Mystery of unused Euro 96 tickets found in suitcase solved

Mystery of unused Euro 96 tickets found in suitcase solved
Mystery of unused Euro 96 tickets found in suitcase solved
Image copyright Chris Salt
Image caption Chris Salt was 16 when his mother gave him the tickets in 1996

A football fan has solved the mystery behind the discovery of a set of unused tickets for every match of the Euro 96 football championship.

The 31 tickets, which have a face value of £1,680, were found in an old suitcase in Stoke-on-Trent and are set to be auctioned in Derbyshire.

Chris Salt read about the discovery and remembered that his mother had given him an almost identical set of tickets.

She worked for Synchro, which distributed tickets for the tournament.

"I was 16 at the time and I was a big football fan so my mum thought she would give me some," said Mr Salt, who is from Newcastle-under-Lyme in Staffordshire, where Synchro was based.

"The tickets I have are in an envelope from The Portman Group head office in London, who were responsible for the printing. It seems they printed them off for staff on request."

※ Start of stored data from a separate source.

(** [(crowdData?.trafficPatterns?.[0]?.avgTrafficLevel ?? 0) > 2
     ? "heavy" : "light"] *)
Definition trafficLevelOf (crowdData : option CrowdSegment.t) : string :=
  let level :=
    match crowdData with
    | Some crowdData =>
        match CrowdSegment.trafficPatterns crowdData with
        | p :: _ => TrafficPattern.avgTrafficLevel p
        | [] => Fin 0
        end
    | None => Fin 0
    end in
  if level >? Fin 2 then "heavy" else "light".

(** One iteration of the loop, for the leg from [coordinates[i]] to
    [coordinates[i + 1]]. *)
Definition predictLeg (crowdDataMap : gmap string CrowdSegment.t)
    (vehicleState : TripVehicleState.t) (variant : VariantSpec)
    (regenEfficiency : num) (date : JsDate)
    (acc : Totals.t) (leg : Coordinate.t * Coordinate.t) : Totals.t :=
  let '(from, to) := leg in
  let geohash := geohash6 (Coordinate.lat from) (Coordinate.lng from) in
  let crowdData := crowdDataMap !! geohash in
  let distance := calculateDistance from to in
  let '(segmentWhPerKm, confidence, usedCrowd) :=
    chooseConsumption crowdData from to vehicleState variant in
  let hvacOverhead := calculateHvacConsumption vehicleState in
  let segmentEnergy := (segmentWhPerKm + hvacOverhead) * distance in
  let '(elevationImpact, regenRecovery) :=
    elevationStep from to distance regenEfficiency
      (Totals.elevationImpact acc, Totals.regenRecovery acc) in
  {| Totals.totalEnergyWh := Totals.totalEnergyWh acc + segmentEnergy;
     Totals.elevationImpact := elevationImpact;
     Totals.weatherImpact := Totals.weatherImpact acc;
     Totals.trafficImpact :=
       match crowdData with
       | Some crowdData =>
           Totals.trafficImpact acc
           + estimateTrafficImpact crowdData date * distance
       | None => Totals.trafficImpact acc
       end;
     Totals.hvacConsumption :=
       Totals.hvacConsumption acc + hvacOverhead * distance;
     Totals.regenRecovery := regenRecovery;
     Totals.baseConsumption :=
       Totals.baseConsumption acc + Predict.baseConsumption variant * distance;
     Totals.segmentPredictions :=
       Totals.segmentPredictions acc ++
         [ {| SegmentPrediction.geohash := geohash;
              SegmentPrediction.distance :=
                Math_round (distance * Fin 100) / Fin 100;
              SegmentPrediction.estimatedWhPerKm := Math_round segmentWhPerKm;
              SegmentPrediction.confidence :=
                Math_round (confidence * Fin 100) / Fin 100;
              SegmentPrediction.crowdDataUsed := usedCrowd;
              SegmentPrediction.trafficLevel := trafficLevelOf crowdData |} ];
     Totals.crowdDataUsedCount :=
       if usedCrowd then S (Totals.crowdDataUsedCount acc)
       else Totals.crowdDataUsedCount acc |}.

(** The pairs [(coordinates[i], coordinates[i + 1])] for
    [i < coordinates.length - 1]. *)
Fixpoint legs (coordinates : list Coordinate.t)
    : list (Coordinate.t * Coordinate.t) :=
  match coordinates with
  | from :: (to :: _) as rest => (from, to) :: legs rest
  | _ => []
  end.

(** The response built from the loop's totals. *)
Definition respond (variant : VariantSpec) (t : Totals.t)
    : PredictionResponse.t :=
  let segmentPredictions := Totals.segmentPredictions t in
  let totalDistance :=
    fold_left (fun sum s => sum + SegmentPrediction.distance s)
      segmentPredictions (Fin 0) in
  let avgWhPerKm := Totals.totalEnergyWh t / totalDistance in
  let estimatedRangeKm :=
    (Predict.batteryCapacity variant * Fin 1000) / avgWhPerKm in
  let crowdDataUsedCount := Totals.crowdDataUsedCount t in
  let overallConfidence :=
    if (0 <? crowdDataUsedCount)%nat
    then (Fin (INR crowdDataUsedCount) / Fin (INR (length segmentPredictions)))
         * Fin 0.7 + Fin 0.3
    else Fin 0.4 in
  {| PredictionResponse.estimatedEnergyWh := Math_round (Totals.totalEnergyWh t);
     PredictionResponse.estimatedRangeKm := Math_round estimatedRangeKm;
     PredictionResponse.confidence :=
       Math_round (overallConfidence * Fin 100) / Fin 100;
     PredictionResponse.breakdown :=
       {| Breakdown.baseConsumption := Math_round (Totals.baseConsumption t);
          Breakdown.elevationImpact := Math_round (Totals.elevationImpact t);
          Breakdown.weatherImpact := Math_round (Totals.weatherImpact t);
          Breakdown.trafficImpact := Math_round (Totals.trafficImpact t);
          Breakdown.hvacConsumption := Math_round (Totals.hvacConsumption t);
          Breakdown.regenRecovery := Math_round (Totals.regenRecovery t) |};
     PredictionResponse.crowdDataAvailable := (0 <? crowdDataUsedCount)%nat;
     PredictionResponse.segments := segmentPredictions |}.

(** The handler; [newDate] is the [Date] constructor of the platform. *)
Definition predictConsumption (body : PredictionRequest.t)
    (newDate : string -> JsDate)
    : Db -> Response PredictionResponse.t * Db :=
  handle
    (match PredictionRequest.origin body, PredictionRequest.destination body,
           PredictionRequest.vehicleState body with
     | Some origin, Some destination, Some vehicleState =>
         let coordinates :=
           origin :: default [] (PredictionRequest.waypoints body)
             ++ [destination] in
         let! crowdSegments := getRouteSegments coordinates in
         let crowdDataMap := crowdDataMap crowdSegments in
         let variant := selectVariant vehicleState in
         let regenEfficiency := selectRegenEfficiency vehicleState in
         let totals :=
           fold_left
             (predictLeg crowdDataMap vehicleState variant regenEfficiency
                (newDate (PredictionRequest.departureTime body)))
             (legs coordinates) Totals.init in
         ret (Ok (respond variant totals))
     | _, _, _ =>
         ret (BadRequest "Missing origin, destination, or vehicleState")
     end).

End PredictApi.

(** * Vocabulary of the statements on the services and handlers *)

Module Measures.

Import Models CosmosDb CosmosQueries.
Local Open Scope R_scope.

(** ** Users and trips *)

(** The profile that [getOrCreateUser] finds or makes. *)
Definition profileOf (db : Db) (userId : string) (now : Clock) : UserProfile.t :=
  default (defaultProfile userId now) (usersContainer db !! (userId, userId)).

(** The user has a stored profile that does not share anonymous data. *)
Definition optedOut (db : Db) (userId : string) : Prop :=
  exists user,
    usersContainer db !! (userId, userId) = Some user
    /\ UserPreferences.shareAnonymousData (UserProfile.preferences user) = false.

(** A stored trip as a sync of [userId] at time [now] leaves it. *)
Definition filedUnder (userId : string) (now : Clock) (r : Trip.t) : Prop :=
  Trip.userId r = userId /\ Trip.synced r = true
  /\ Trip.createdAt r = iso now.

(** ** Aggregates as the sync service builds them *)

Definition noStats : RangeStats.t :=
  {| RangeStats.avg := Fin 0; RangeStats.count := Fin 0 |}.

(** The members of an aggregate that the service initialises and never
    updates. *)
Definition serviceBuilt (e : CrowdSegment.t) : Prop :=
  CrowdSegment.trafficPatterns e = []
  /\ AggregatedConsumption.stdDeviation (CrowdSegment.aggregatedData e) = Fin 0
  /\ AggregatedConsumption.byRegenLevel (CrowdSegment.aggregatedData e) = ∅
  /\ AggregatedConsumption.byTemperatureRange_cold
       (CrowdSegment.aggregatedData e) = noStats
  /\ AggregatedConsumption.byTemperatureRange_moderate
       (CrowdSegment.aggregatedData e) = noStats
  /\ AggregatedConsumption.byTemperatureRange_hot
       (CrowdSegment.aggregatedData e) = noStats.

Definition serviceStore (db : Db) : Prop :=
  forall k e, crowdContainer db !! k = Some e -> serviceBuilt e.

(** The trip segments whose aggregate the store holds. *)
Definition known (db : Db) (segments : list TripSegment.t)
    : list TripSegment.t :=
  filter (fun segment => is_Some (crowdContainer db !! segmentKey segment))
    segments.

(** ** Samples of one aggregate *)

Definition variantOf (sample : TripSegment.t * Trip.t) : string :=
  TripVehicleState.variantId (Trip.vehicleState (snd sample)).

(** The names that every object inherits from [Object.prototype].  An object
    used as a table, as [byVariant] is, answers a lookup of one of them with
    the inherited member; every other key is found exactly when the table
    has it. *)
Definition inheritedNames : list string :=
  [ "constructor"; "hasOwnProperty"; "isPrototypeOf"; "propertyIsEnumerable";
    "toLocaleString"; "toString"; "valueOf"; "__proto__";
    "__defineGetter__"; "__defineSetter__"; "__lookupGetter__";
    "__lookupSetter__" ].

Image copyright Chris Salt
Image caption Chris Salt's tickets are printed with the same seat numbers as the ones found in Stoke-on-Trent
Image copyright Hansons Auctioneers
Image caption The only other difference is they have "Chris Salt" on them, while the others say "Ben Edwards"

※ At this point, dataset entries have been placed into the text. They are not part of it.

(** X4. When every station has at least one server, the state that
    [ejecutar] returns has nobody left: every queue is empty, every
    server is free, every customer that arrived completed its route and
    is in the completed list, and the statistics count every arrival. *)
Theorem X4_todos_completan (config : ConfiguracionServidores.t)
    (sp s0 : SimulacionColas) (n : nat) (sf : SimulacionColas) :
  inicializar config sp = Some s0 →
  (1 ≤ ConfiguracionServidores.cajas config)%Z →
  (1 ≤ ConfiguracionServidores.refrescos config)%Z →
  (1 ≤ ConfiguracionServidores.freidora config)%Z →
  (1 ≤ ConfiguracionServidores.postres config)%Z →
  (1 ≤ ConfiguracionServidores.pollo config)%Z →
  ejecutar n s0 = Some sf →
  (∀ k est, estaciones sf !! k = Some est →
     Estacion.colaEspera est = [] ∧
     Estacion.hayServidorDisponible est = true ∧
     servidoresOcupados (Estacion.servidorOcupado est) = 0%Z) ∧
  (∀ i c, clientes sf !! i = Some c →
     Cliente.indiceEstacionActual c = Z.of_nat (length (Cliente.estaciones c)) ∧
     c ∈ clientesCompletados sf) ∧
  Estadisticas.totalClientes (getEstadisticas sf) = Z.of_nat (length (clientes sf)).
Proof.
  intros Hini H0 H1 H2 H3 H4 Hej.
  pose proof (inicializar_Inv _ _ _ Hini) as HI.
  pose proof (inicializar_SInv _ _ _ Hini) as HS.
  unfold ejecutar in Hej. destruct (bucle n s0) as [s|] eqn:Hb; [|done].
  injection Hej as <-.
  destruct (bucle_Corrida _ _ _ Hb) as (tr & Hc & Hp).
  pose proof (Corrida_Inv _ _ _ HI Hc) as HIs.
  pose proof (Corrida_SInv _ _ _ HI HS Hc) as HSs.
  pose proof (Corrida_Conserva _ _ _ HI HS (inicializar_Conserva _ _ _ Hini) Hc)
    as HC.
  assert (Hev : eventos s = []).
  { unfold paso in Hp. destruct (pq_empty (colaEventos s)) eqn:He; [|done].
    by apply pq_empty_spec. }
  assert (Hn : ∀ k est, estaciones s !! k = Some est →
                        (1 ≤ Estacion.numServidores est)%Z).
  { intros k est Hk.
    pose proof (Corrida_cuentas _ _ _ HI HS Hc) as Hcu.
    rewrite (proj1 (inicializar_cuentas _ _ _ Hini)) in Hcu.
    apply (f_equal (λ l, l !! k)) in Hcu. rewrite list_lookup_fmap, Hk in Hcu.
    simpl in Hcu.
    destruct k as [|[|[|[|[|k]]]]]; simpl in Hcu; try done;
      injection Hcu as ->; done. }
  destruct (drenado_completo s HIs HSs HC Hev Hn) as (Hd1 & Hd2 & Hd3).
  split; [|split].
  - intros k est Hk. simpl in Hk. destruct (Hd1 _ _ Hk) as [Hq Hb0].
    split; [done|]. split; [|done].
    destruct (Estacion.hayServidorDisponible est) eqn:Hh; [done|].
    apply hay_libre in Hh. destruct (sinv_forma _ HSs _ _ Hk) as (_ & _ & Hl).
    specialize (Hn _ _ Hk). lia.
  - intros i c Hi. simpl in Hi. destruct (Hd2 _ _ Hi) as [Hr Hin].
    split; [|done]. destruct (inv_cliente _ HIs _ _ Hi) as (_ & _ & Hix).
    unfold en_ruta in Hr. apply Z.ltb_ge in Hr. lia.
  - unfold getEstadisticas. simpl. rewrite Hd3.
    by destruct (_ =? _)%Z.
Qed.

(** X5. When CAJAS has no server nothing is ever served: in every state
    of a run only arrivals are scheduled, no customer has left its first
    station or completed, the customers stand in the queue of CAJAS in
    the order of their arrival, and the statistics are all zero. *)
Theorem X5_sin_cajas (config : ConfiguracionServidores.t)
    (sp s0 : SimulacionColas) (tr : list Evento.t) (s : SimulacionColas) :
  inicializar config sp = Some s0 →
  ConfiguracionServidores.cajas config = 0%Z →
  Corrida s0 tr s →
  (∀ e, e ∈ eventos s → Evento.tipo e = LLEGADA) ∧
  (∀ i c, clientes s !! i = Some c → Cliente.indiceEstacionActual c = 0%Z) ∧
  Estacion.colaEspera (estacion CAJAS s)
  = Z.of_nat <$> seq 0 (length (clientes s)) ∧
  clientesCompletados s = [] ∧
  getEstadisticas s
  = Estadisticas.mk cero cero [cero; cero; cero; cero; cero] 0 cero.
Proof.
  intros Hini H0 Hc.
  pose proof (inicializar_Inv _ _ _ Hini) as HI.
  destruct (Corrida_SinCajas _ _ _ HI (inicializar_SinCajas _ _ _ Hini H0) Hc)
    as (H1 & H2 & H3 & est & H4 & H5 & H6).
  split; [done|]. split; [done|]. split.
  - by rewrite (estacion_lookup CAJAS s est).
  - split; [done|]. unfold getEstadisticas. by rewrite H2.
Qed.

End Estaciones2.

(** ** The customers in every state of a run *)

Section Clientes2.
Context `{Di : Distribuciones} `{Cp : !ColaPrioridad}.
Context {HCp : ColaPrioridadOk}.

Implicit Types (s : SimulacionColas) (e : Evento.t) (c : Cliente.t).

(** X6. No vector is indexed out of range.  In every state of a run
    there are five stations, the customer at index [i] has id [i] and the
    next id is the number of customers; every id in a waiting queue and
    every customer and station id of a scheduled end of service is the
    index of an element; and when an end of service is handled, the
    route index read for the next station is inside the route and the
    station read there is one of the five. *)
Theorem X6_indices_en_rango (config : ConfiguracionServidores.t)
    (sp s0 : SimulacionColas) (tr : list Evento.t) (s : SimulacionColas) :
  inicializar config sp = Some s0 → Corrida s0 tr s →
  length (estaciones s) = 5 ∧
  siguienteIdCliente s = Z.of_nat (length (clientes s)) ∧
  (∀ i c, clientes s !! i = Some c → Cliente.id c = Z.of_nat i) ∧
  (∀ k est j, estaciones s !! k = Some est → j ∈ Estacion.colaEspera est →
     (0 ≤ j < Z.of_nat (length (clientes s)))%Z) ∧
  (∀ e, e ∈ eventos s → Evento.tipo e = FIN_SERVICIO →
     (0 ≤ Evento.idCliente e < Z.of_nat (length (clientes s)))%Z ∧
     (0 ≤ Evento.idEstacion e < Z.of_nat (length (estaciones s)))%Z) ∧
  (∀ k, pq_empty (colaEventos s) = false →
     Evento.tipo (pq_top (colaEventos s)) = FIN_SERVICIO →
     siguiente_de (pq_top (colaEventos s)) (extraido s) = Some k →
     let c := cliente_avanzado (pq_top (colaEventos s)) (extraido s) in
     (0 ≤ Cliente.indiceEstacionActual c
        < Z.of_nat (length (Cliente.estaciones c)))%Z ∧
     (0 ≤ k < Z.of_nat (length (estaciones s)))%Z).
Proof.
  intros Hini Hc.
  pose proof (Corrida_Inv _ _ _ (inicializar_Inv _ _ _ Hini) Hc) as HI.
  pose proof (inv_estaciones _ HI) as H5.
  split; [done|]. split; [apply (inv_siguiente _ HI)|].
  split; [intros i c Hi; apply (inv_cliente _ HI _ _ Hi)|].
  split; [apply (inv_colas _ HI)|]. split.
  - intros e He Ht. rewrite H5. by apply (inv_eventos _ HI).
  - intros k Hne Ht Hk. cbv zeta.
    pose proof (eventos_extraido _ Hne) as Hev.
    assert (Hein : pq_top (colaEventos s) ∈ eventos s) by (rewrite Hev; left).
    pose proof (siguiente_de_rango s (extraido s) _ k HI Hein eq_refl Ht Hk).
    split; [|lia].
    destruct (evento_fin_cliente _ _ HI Hein Ht) as (Hj & _ & c & Hcl & Hr).
    unfold siguiente_de in Hk.
    destruct (en_ruta _) eqn:Hr'; [|done].
    unfold en_ruta in Hr'. apply Z.ltb_lt in Hr'. split; [|done].
    unfold cliente_avanzado. simpl.
    assert (Hcj : cliente (Evento.idCliente (pq_top (colaEventos s))) (extraido s) = c).
    { unfold cliente. simpl. by apply list_lookup_total_correct. }
    rewrite Hcj. destruct (inv_cliente _ HI _ _ Hcl) as (_ & _ & Hix). lia.
Qed.

(** X7. A customer is in one place.  In every state of a run each
    customer is either waiting in one queue, or in service with one end
    of service scheduled, or in the completed list, once and never two of
    these; the queue it waits in and the station of its scheduled end of
    service are the station its route index points to; and its route is
    strictly increasing in the station ids, so it visits no station
    twice. *)
Theorem X7_un_solo_lugar (config : ConfiguracionServidores.t)
    (sp s0 : SimulacionColas) (tr : list Evento.t) (s : SimulacionColas)
    (i : nat) (c : Cliente.t) :
  inicializar config sp = Some s0 → Corrida s0 tr s →
  clientes s !! i = Some c →
  en_cola (Z.of_nat i) s + en_servicio (Z.of_nat i) s
    + completado (Z.of_nat i) s = 1 ∧
  (∀ k est, estaciones s !! k = Some est →
     Z.of_nat i ∈ Estacion.colaEspera est →
     Cliente.estaciones c !! Z.to_nat (Cliente.indiceEstacionActual c)
     = Some (Z.of_nat k)) ∧
  (∀ e, e ∈ eventos s → Evento.tipo e = FIN_SERVICIO →
     Evento.idCliente e = Z.of_nat i →
     Cliente.estaciones c !! Z.to_nat (Cliente.indiceEstacionActual c)
     = Some (Evento.idEstacion e)) ∧
  StronglySorted Z.lt (Cliente.estaciones c) ∧
  NoDup (Cliente.estaciones c).
Proof.
  intros Hini Hc Hi.
  pose proof (inicializar_Inv _ _ _ Hini) as HI0.
  pose proof (Corrida_Inv _ _ _ HI0 Hc) as HI.
  pose proof (Corrida_SInv _ _ _ HI0 (inicializar_SInv _ _ _ Hini) Hc) as HS.
  pose proof (sinv_ruta _ HS _ _ Hi) as Hso.
  split; [|split; [|split; [|split; [done|]]]].
  - pose proof (inv_pendiente _ HI _ _ Hi). pose proof (inv_completado _ HI _ _ Hi).
    destruct (en_ruta c); lia.
  - intros k est Hk Hin. destruct (sinv_cola _ HS _ _ _ Hk Hin) as (d & Hd & Hl).
    rewrite Nat2Z.id in Hd. assert (d = c) by congruence. by subst.
  - intros e He Ht Hid. destruct (sinv_evento _ HS _ He Ht) as (d & Hd & Hl).
    rewrite Hid, Nat2Z.id in Hd. assert (d = c) by congruence. by subst.
  - clear -Hso. induction Hso as [|x l Hs IH Hx]; constructor; [|done].
    intros Hin. rewrite Forall_forall in Hx. specialize (Hx _ Hin). lia.
Qed.

End Clientes2.

(** ** Accumulated times *)

Section Tiempos.
Context `{Di : Distribuciones} `{Cp : !ColaPrioridad}.
Context {HCp : ColaPrioridadOk}.
Context {HL : LeyesOrden} {HS : LeyesSuma} {HD : DistribucionesOk}.

Implicit Types (s : SimulacionColas) (e : Evento.t) (c : Cliente.t).

Lemma tiempos_ok_mono t t' c :
  es_numero t → no_mayor t t' → tiempos_ok t c → tiempos_ok t' c.
Proof.
  intros Hn Ht (H1 & H2 & H3 & H4 & H5). repeat split; try done.
  by apply (no_mayor_trans _ t).
Qed.

(** A sum of two values that are not negative is not negative; either
    may be a NaN, and then so is the sum. *)
Lemma suma_no_negs (a b : double) :
  no_mayor cero a → no_mayor cero b → no_mayor cero (suma a b).
Proof.
  intros Ha Hb. destruct (igual a a) eqn:Hn.
  - apply (no_mayor_trans _ a); [done | done | by apply suma_no_neg].
  - apply no_numero_no_mayor. intros Hs. apply suma_nan in Hs.
    unfold es_numero in Hs. congruence.
Qed.

Lemma iniciarServicio_WInv k s : Inv s → WInv s → WInv (iniciarServicio k s).
Proof.
  intros HI HW.
  destruct (iniciarServicio_casos k s)
    as [[-> _] | (j & resto & i & Hq & Hi & ->)]; [done|].
  assert (Hjq : j ∈ Estacion.colaEspera (estacion k s)) by (rewrite Hq; left).
  pose proof (estacion_cola_lookup _ _ _ Hjq) as Hest.
  pose proof (inv_colas _ HI _ _ _ Hest Hjq) as Hjr.
  cbv zeta. replace (j <? 0)%Z with false by (symmetry; apply Z.ltb_ge; lia).
  set (s1 := con_estacion k _ s).
  destruct (atender_spec j k s1) as (ts & g & Hts & ->).
  assert (Hc : clientes s !! Z.to_nat j = Some (cliente j s)).
  { apply cliente_en_rango. lia. }
  unfold WInv in *. simpl. apply Forall_insert; [done|].
  rewrite Forall_lookup in HW. destruct (HW _ _ Hc) as (H1 & H2 & H3 & H4 & H5).
  change (cliente j s1) with (cliente j s).
  repeat split; simpl; try done.
  - apply suma_no_negs; [done|]. by apply resta_no_neg.
  - apply suma_no_negs; [done|].
    pose proof (getTiempoServicio_no_neg k (rng s1)) as [_ Hn].
    by rewrite Hts in Hn.
Qed.

Lemma procesarLlegada_WInv s :
  Inv s → es_numero (tiempoActual s) → WInv s → WInv (procesarLlegada s).
Proof.
  intros HI Hnum HW. rewrite procesarLlegada_eq.
  assert (Hp : ∀ x, WInv x → WInv (programar x)).
  { intros x Hx. unfold programar.
    destruct (GeneradorAleatorio.tiempoEntreLlegadas _ _). simpl.
    by destruct (menor _ _). }
  apply Hp.
  assert (Hl : WInv (llegar s)).
  { pose proof (llegar_clientes s) as (Hc & Ht & _).
    pose proof (cliente_nuevo_spec s) as (_ & _ & _ & Hll & Hec & Hw & Hs).
    unfold WInv. rewrite Hc, Ht. apply Forall_app. split; [done|].
    apply Forall_singleton. unfold tiempos_ok. rewrite Hll, Hec, Hw, Hs.
    repeat split; try apply no_mayor_refl. done. }
  pose proof (llegar_Inv _ HI).
  destruct (Estacion.hayServidorDisponible _); [|done].
  by apply iniciarServicio_WInv.
Qed.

The tournament was held in England in June 1996 and had the slogan "Football Comes Home".

Both sets of tickets have numbers on them which suggest they were printed on different dates in November 1996, long after the tournament ended.

Mr Salt's tickets are printed with the same seat numbers as the ones found in Stoke-on-Trent.

The only other difference is they have "Chris Salt" printed on them, while the other set say "Ben Edwards".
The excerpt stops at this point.